Occurrence of aminoglycoside-modifying enzymes among isolates of Escherichia coli exhibiting high levels of aminoglycoside resistance isolated from Korean cattle farms.

This study investigated 247 Escherichia coli isolates collected from four cattle farms to characterize aminoglycoside-modifying enzyme (AME) genes, their plasmid replicons and transferability. Out of 247 isolates a high number of isolates (total 202; 81.78%) were found to be resistant to various antibiotics by disc diffusion. Of the 247 strains, 139 (56.3%) were resistant to streptomycin, and other antibiotic resistances followed as tetracycline (12.15%), ampicillin (7%), chloramphenicol (5.7%) and trimethoprim-sulfamethoxazole (0.8%). Among 247 isolates B1 was the predominant phylogenetic group identified comprising 151 isolates (61.1%), followed by groups A (27.9%), D (7%) and B2 (4%). Out of 139 isolates investigated for AME, 130 (93.5%) isolates carried at least one AME gene. aph3″-1a and aph3″-1b (46%) were the principal genes detected, followed by aac3-IVa (34.5%). ant2″-1a was the least detected gene (2.2%).
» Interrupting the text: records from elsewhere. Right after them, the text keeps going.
(** * x2md node-poc: the conversion service ([services/converter.js])

    A shallow embedding of [ConversionService] and a verification of the
    dispatcher ([convert]), the per-format routines and the Markdown
    table renderer ([jsonToMarkdownTable]).

    Conventions of the embedding
    - JavaScript strings and byte buffers are [string] (sequences of
      8-bit characters); [toLowerCase] is the ASCII lower-casing.
    - A JavaScript array is a [list] of slots, one per index below its
      [length]; a slot of a row holds a primitive value or nothing (a
      hole, as the spreadsheet reader leaves for an empty cell).
    - An [async] method that resolves is [Ok], one that rejects is
      [Throw]; a thrown value is an [Error] object with its [message].
    - The four third-party parsers are a record of functions ([libs]). *)

From Stdlib Require Import Ascii String DecimalString Arith Lia.
From Equations Require Import Equations.
From stdpp Require Import base option list strings gmap fin_maps.

Local Open Scope string_scope.
Local Open Scope list_scope.

(** ** Strings *)

Definition nl : string := String (ascii_of_nat 10) EmptyString.

Definition dot : ascii := ascii_of_nat 46.

(** [String.prototype.toLowerCase], on the ASCII range. *)
Definition lower_ascii (c : ascii) : ascii :=
  let n := nat_of_ascii c in
  if (Nat.leb 65 n && Nat.leb n 90)%bool then ascii_of_nat (n + 32) else c.

Fixpoint toLowerCase (s : string) : string :=
  match s with
  | EmptyString => EmptyString
  | String c r => String (lower_ascii c) (toLowerCase r)
  end.

(** [s.split(sep)] for a one-character separator: the pieces of [s]
    between the separators, in order.  The accumulator [cur] holds the
    piece being read. *)
Fixpoint split_from (sep : ascii) (cur : string) (s : string) : list string :=
  match s with
  | EmptyString => [cur]
  | String c r =>
      if Ascii.eqb c sep then cur :: split_from sep EmptyString r
      else split_from sep (cur +:+ String c EmptyString) r
  end.

Definition split (s : string) (sep : ascii) : list string :=
  split_from sep EmptyString s.

(** [Array.prototype.pop]: the last element, [undefined] on []. *)
Definition pop {A} (a : list A) : option A := last a.

(** ** Outcomes of the asynchronous methods *)

(** A thrown [Error] object. *)
Record Error : Type := mkError { message : string }.

Inductive result (A : Type) : Type :=
| Ok (a : A)
| Throw (e : Error).
Arguments Ok {A} a.
Arguments Throw {A} e.

(** [try { body } catch (error) { handler(error) }] *)
Definition try_catch {A} (body : result A) (handler : Error -> result A)
  : result A :=
  match body with
  | Ok a => Ok a
  | Throw error => handler error
  end.

(** The conversion routines of the service; a run of [convert] records
    the routines it enters. *)
Inductive routine : Type :=
| ConvertDocx
| ConvertPdf
| ConvertXlsx
| ConvertCsv.

Definition traced (A : Type) : Type := (list routine * result A)%type.

Definition buffer : Type := string.

(** ** Cell values *)

Section Converter.

(** IEEE doubles are kept abstract together with their [ToString]. *)
Context {number : Type} (Number_toString : number -> string).

(** What a row holds at an index: a hole ([CHole], an index without
    an element) or a primitive value. *)
Inductive cell : Type :=
| CHole
| CUndefined
| CNull
| CBool (b : bool)
| CNum (n : number)
| CStr (s : string).

(** Abstract operation [ToString]; a hole reads as [undefined]. *)
Definition ToString (v : cell) : string :=
  match v with
  | CHole => "undefined"
  | CUndefined => "undefined"
  | CNull => "null"
  | CBool true => "true"
  | CBool false => "false"
  | CNum n => Number_toString n
  | CStr s => s
  end.

(** The text [Array.prototype.join] contributes for one index: a
    hole, [undefined] and [null] give the empty string. *)
Definition join_text (v : cell) : string :=
  match v with
  | CHole | CUndefined | CNull => ""
  | _ => ToString v
  end.

(** [a.join(sep)], as the loop of the language definition: [R] grows
    from left to right, the separator goes before every element but
    the first. *)
Fixpoint join_loop (sep : string) (first : bool) (R : string)
    (a : list cell) : string :=
  match a with
  | [] => R
  | e :: rest =>
      let S := if first then R else R +:+ sep in
      join_loop sep false (S +:+ join_text e) rest
  end.

Definition join (a : list cell) (sep : string) : string :=
  join_loop sep true "" a.

Definition row : Type := list cell.

(** [a.map(f)]: the callback is not called on a hole, and the result
    has a hole at the same index. *)
Definition array_map (f : cell -> cell) (a : row) : row :=
  map (fun c => match c with CHole => CHole | _ => f c end) a.

(** [[...a]]: the iterator reads a hole as [undefined], so the copy
    has no hole. *)
Definition spread (a : row) : row :=
  map (fun c => match c with CHole => CUndefined | _ => c end) a.

(** ** The table renderer *)

(** [while (paddedRow.length < header.length) paddedRow.push('')] *)
Equations? pad_while (paddedRow header : row) : row
  by wf (length header - length paddedRow) lt :=
  pad_while paddedRow header with lt_dec (length paddedRow) (length header) => {
    | left _ := pad_while (paddedRow ++ [CStr ""]) header;
    | right _ := paddedRow }.
Proof. rewrite length_app. simpl. lia. Qed.

(** The callback of [body.forEach]: one body row appended to [markdown]. *)
Definition render_body_row (header : row) (markdown : string) (r : row)
  : string :=
  let paddedRow := pad_while (spread r) header in
  markdown +:+ ("| " +:+ join paddedRow " | " +:+ " |" +:+ nl).

(** [jsonToMarkdownTable(rows)]; [None] is a null or undefined argument. *)
Definition jsonToMarkdownTable (rows : option (list row)) : string :=
  match rows with
  | None => ""
  | Some [] => ""
  | Some (header :: body) =>
      let markdown := "| " +:+ join header " | " +:+ " |" +:+ nl in
      let markdown :=
        markdown +:+
        ("| " +:+ join (array_map (fun _ => CStr "---") header) " | "
         +:+ " |" +:+ nl) in
      fold_left (render_body_row header) body markdown
  end.

(** ** The parsing libraries *)

(** Worksheets are opaque: only [sheet_to_json] looks inside one. *)
Context {sheet : Type}.

Record workbook : Type := mkWorkbook {
  SheetNames : list string;
  Sheets : gmap string sheet
}.

(** What the service requires at its head.  Each function is the
    library call on a buffer, resolving ([Ok]) or raising ([Throw]). *)
Record libs : Type := mkLibs {
  (** [(await mammoth.extractRawText({buffer})).value] *)
  mammoth_extractRawText : buffer -> result string;
  (** [(await pdf(buffer)).text] *)
  pdf : buffer -> result string;
  (** [xlsx.read(buffer, {type: 'buffer'})] *)
  xlsx_read : buffer -> result workbook;
  (** [xlsx.utils.sheet_to_json(sheet, {header: 1})]; the argument is
      [None] when the workbook has no sheet under the name. *)
  xlsx_utils_sheet_to_json : option sheet -> result (list row);
  (** [parse(buffer, {skip_empty_lines: true})] *)
  parse : buffer -> result (list row)
}.

Variable L : libs.

(** ** The conversion routines *)

Definition convertDocx (buffer : buffer) : traced string :=
  ([ConvertDocx],
   try_catch
     (mammoth_extractRawText L buffer)
     (fun error => Throw (mkError ("DOCX conversion failed: " +:+ message error)))).

Definition convertPdf (buffer : buffer) : traced string :=
  ([ConvertPdf],
   try_catch
     (pdf L buffer)
     (fun error => Throw (mkError ("PDF conversion failed: " +:+ message error)))).

(** [workbook.SheetNames.forEach(sheetName => ...)], with [markdown]
    the variable the callback appends to; an exception raised inside
    the callback leaves the loop. *)
Fixpoint forEach_sheet (workbook : workbook) (names : list string)
    (markdown : string) : result string :=
  match names with
  | [] => Ok markdown
  | sheetName :: rest =>
      let sheet := Sheets workbook !! sheetName in
      match xlsx_utils_sheet_to_json L sheet with
      | Throw e => Throw e
      | Ok json =>
          let markdown :=
            if Nat.ltb 0 (length json) then
              let markdown := markdown +:+ ("## Sheet: " +:+ sheetName +:+ nl +:+ nl) in
              let markdown := markdown +:+ jsonToMarkdownTable (Some json) in
              markdown +:+ (nl +:+ nl)
            else markdown in
          forEach_sheet workbook rest markdown
      end
  end.

Definition convertXlsx (buffer : buffer) : traced string :=
  ([ConvertXlsx],
   try_catch
     (match xlsx_read L buffer with
      | Throw e => Throw e
      | Ok workbook => forEach_sheet workbook (SheetNames workbook) ""
      end)
     (fun error => Throw (mkError ("XLSX conversion failed: " +:+ message error)))).

Definition convertCsv (buffer : buffer) : traced string :=
  ([ConvertCsv],
   try_catch
     (match parse L buffer with
      | Throw e => Throw e
      | Ok records => Ok (jsonToMarkdownTable (Some records))
      end)
     (fun error => Throw (mkError ("CSV conversion failed: " +:+ message error)))).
Nine (6.5%) strains carried no AME genes. Twelve (63.2%) among 19 isolates transferred an AME gene to a recipient and aph3΄-1a was the dominant transferred gene. Transferability mainly occurred via the IncFIB replicon type (52.6%). Pulsed-field gel electrophoresis typing demonstrated a higher degree of diversity with 14 distinct cluster types. This result suggests that commensal microflora from food-producing animals has a tremendous ability to harbor and transfer AME genes, and poses a potential risk by dissemination of resistance to humans through the food chain.